Caviar is known for the luxury that follows its name. The trail of wealth and abundance is something that pops in everybody’s mind when they tend to think about the most expensive food in the world. Did you know that “caviar” was used by the common folk in medieval Russia? They used to eat fish roe alongside a bowl of oats, and in the 19th century U.S. “caviar” was served almost free of charge. It was used to induce more thirst and propel drinking. You can easily see that caviar is quite ambiguous.

Strictly speaking, caviar is salted fish roe that comes from the sturgeon, a fish native to cold waters of North America and Eurasia. The most famous habitat of this 200 million year old relic is the Caspian Sea basin. You can salt and eat roe of other fish, most popular being salmon roe.
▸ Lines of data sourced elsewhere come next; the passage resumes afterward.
Lemma count_both_ok str1 str2 freq g :
  length str1 = length str2 → Forall ascii7 str1 → Forall ascii7 str2 → tallies freq g →
  ∃ freq', Anagram.count_both str1 str2 freq = Ok freq' ∧ tallies freq' (λ c, g c + count str1 c - count str2 c).
Proof.
  revert str2 freq g. induction str1 as [|a str1 IH]; intros [|b str2] freq g Hl H1 H2 Hg; try done.
  { exists freq. split; [done|]. eapply tallies_ext, Hg. intros c. unfold count. cbn [count_occ]. lia. }
  apply Forall_cons in H1 as [Ha H1], H2 as [Hb H2]. cbn [Anagram.count_both].
  destruct (add_counts_ok 1 [a] freq g) as (f1 & -> & Hg1); [by constructor|done|].
  destruct (add_counts_ok (-1) [b] f1 _ ltac:(by constructor) Hg1) as (f2 & E2 & Hg2).
  unfold mbind, res_bind. cbv beta iota. rewrite E2.
  destruct (IH str2 f2 _ ltac:(by injection Hl) H1 H2 Hg2) as (f3 & E3 & Hg3). exists f3. split; [done|].
  eapply tallies_ext, Hg3. intros c. cbv beta. rewrite (count_cons_Z c a str1), (count_cons_Z c b str2). lia.
Qed.

(** A test of every counter is a test of every character. *)
Lemma tallies_forallb freq g (p : Z → bool) : tallies freq g → forallb p freq = true ↔ ∀ c, p (g c) = true.
Proof.
  intros [Hl Hg]. rewrite forallb_forall. split.
  - intros H c. apply H, list_elem_of_In. by eapply list_elem_of_lookup_2.
  - intros H x Hx%list_elem_of_In. apply list_elem_of_lookup in Hx as [i Hi].
    pose proof (lookup_lt_Some _ _ _ Hi). pose proof (Hg (Ascii.ascii_of_nat i)) as Hc.
    rewrite Ascii.nat_ascii_embedding in Hc by lia. rewrite Hi in Hc. injection Hc as ->. apply H.
Qed.

Lemma count_perm str1 str2 : (∀ c, count str1 c = count str2 c) ↔ str1 ≡ₚ str2.
Proof. rewrite (Permutation_count_occ Ascii.ascii_dec). unfold count. split; intros H c; specialize (H c); lia. Qed.

(** Two seven-bit strings are anagrams exactly when one permutes the other. *)
Lemma anagram_ok str1 str2 :
  Forall ascii7 str1 → Forall ascii7 str2 → ∃ b : bool, Anagram.anagram str1 str2 = Ok b ∧ (b = true ↔ str1 ≡ₚ str2).
Proof.
  intros H1 H2. unfold Anagram.anagram, len. destruct (Z.eqb_spec (Z.of_nat (length str1)) (Z.of_nat (length str2))) as [Hl|Hl]; cbn [negb].
  - destruct (count_both_ok str1 str2 _ _ ltac:(lia) H1 H2 tallies_zero) as (freq & -> & Ht). eexists. split; [reflexivity|].
    rewrite (tallies_forallb _ _ _ Ht), <- count_perm. split; intros H c; specialize (H c); lia.
  - exists false. split; [done|]. split; [done|]. intros Hp%Permutation_length. lia.
Qed.

(** No counter reaches two exactly when no character occurs twice. *)
Lemma unique_ok str :
  Forall ascii7 str → ∃ freq, count_chars str = Ok freq ∧ (existsb (λ f, f >=? 2) freq = false ↔ NoDup str).
Proof.
  intros Hs. destruct (add_counts_ok 1 str _ _ Hs tallies_zero) as (freq & Hf & Ht). exists freq. split; [done|].
  rewrite NoDup_ListNoDup, (NoDup_count_occ Ascii.ascii_dec).
  assert (existsb (λ f, f >=? 2) freq = negb (forallb (λ f, f <? 2) freq)) as ->.
  { clear. induction freq as [|f freq IH]; [done|]. cbn. rewrite IH, negb_andb. f_equal. lia. }
  rewrite negb_false_iff, (tallies_forallb _ _ _ Ht). unfold count. split; intros H c; specialize (H c); lia.
Qed.

End StringSpec.

(** ** Theorems *)
Import StringSpec.

Lemma reverse_each_nonzero acc str :
  Forall (λ c, c ≠ chr 0) acc → Forall (λ c, c ≠ chr 0) str → Forall (λ c, c ≠ chr 0) (reverse_each acc str).
Proof.
  intros Ha Hs. revert acc Ha. induction Hs as [|c str Hc _ IH]; intros acc Ha; cbn [reverse_each]; [by apply Forall_reverse|].
  destruct (char_eqb c space).
  - apply Forall_app. split; [by apply Forall_reverse|]. constructor; [done|]. by apply IH.
  - apply IH, Forall_app. by split; [|constructor].
Qed.

(** Reversing the words of a string (reverse_word.c) always succeeds, and
    doing it a second time gives the string back: the spaces stay where they are
    and no character is lost. *)
Theorem reverse_words_twice str :
  Forall (λ c, c ≠ chr 0) str →
  (str' ← ReverseWord.reverse_words str; ReverseWord.reverse_words str') = Ok str.
Proof.
  intros Hs. rewrite (reverse_words_ok str Hs). unfold mbind, res_bind.
  rewrite reverse_words_ok by (by apply reverse_each_nonzero). by rewrite reverse_each_involutive.
Qed.

Lemma reverse_words_twice_witness :
  (str' ← ReverseWord.reverse_words (chars "one two"); ReverseWord.reverse_words str') = Ok (chars "one two").
Proof. apply reverse_words_twice. repeat (constructor; [vm_compute; discriminate|]). constructor. Defined.

Example words_reversed : ReverseWord.reverse_words (chars "one two") = Ok (chars "eno owt").
Proof. by vm_compute. Qed.

(** On seven-bit strings anagram.c says yes exactly when one string is a
    permutation of the other; it never reads outside its array. *)
Theorem anagram_correct str1 str2 :
  Forall ascii7 str1 → Forall ascii7 str2 →
  ∃ b : bool, Anagram.anagram str1 str2 = Ok b ∧ (b = true ↔ str1 ≡ₚ str2).
Proof. apply anagram_ok. Qed.

Lemma anagram_correct_witness :
  ∃ b : bool, Anagram.anagram (chars "silent") (chars "listen") = Ok b ∧ (b = true ↔ chars "silent" ≡ₚ chars "listen").
Proof. apply (anagram_correct (chars "silent") (chars "listen")); repeat (constructor; [vm_compute; lia|]); constructor. Defined.

(** ** Defects *)

(** rotate_string_k_times.c:32 reverses from [k + 1], so the character at [k]
    keeps its place in the second step: rotating abcd by one should give bcda. *)
Lemma rotate_wrong : RotateString.rotate (chars "abcd") 1 = Ok (chars "cdba").
Proof. by vm_compute. Qed.

(** rotate_string_k_times.c:29 divides by the length. *)
Lemma rotate_empty k : RotateString.rotate [] k = UB DivByZero.
Proof. done. Qed.

(** first_non_repeating_char.c:15 runs while [i < str[i]], not up to the end:
    the only space, behind forty letters, is not found. *)
Definition late_space : string := String.string_of_list_ascii (replicate 40 (chr 97) ++ [space]).

Lemma first_non_repeating_misses :
  FirstNonRepeating.main late_space tt = Ok (tt, tt, ["Enter string:"; "No Non repeating character"]%string).
Proof. by vm_compute. Qed.

(** The counting programs index [freq] with a signed [char]: a character above
    127 is a negative index. *)
Lemma signed_index : count_chars [chr 200] = UB OutOfBounds.
Proof. by vm_compute. Qed.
So, how did some simple fish roe become the symbol of wealth and prestige?
It all comes down to this; caviar is delicious and tastes amazing, so everybody wanted a share of it. By the end of the 19th century in Europe, it was greatly popularized by the upper class. The increase in demand put a lot of stress on the wild sturgeon population and over fishing started to take its toll. As sturgeons have to swim upriver to spawn, an increase in the number of dams built all over the world cut on their possibility to restore numbers even more. That, as well as the pollution.
As sturgeon can live up to several decades, they reach maturity only after 10 to 15 years. The amount of time and effort needed is huge in contrast to ever-increasing demand.

The rarer the sturgeon and caviar, the more it costs. So, what is the situation today?
You probably won’t find much wild caviar as the majority of today’s supply comes from aquaculture farms. These are the only solution for stable supply, consistent quality and sustainable production. Farmed caviar is picking up in quantity. If you think that the quality would suffer, think again because with stable conditions you can monitor the food, the water, and health of the sturgeons. Stable production means stable profits, and the fish farms are smart enough to invest back into themselves to further expand the quality and quantity.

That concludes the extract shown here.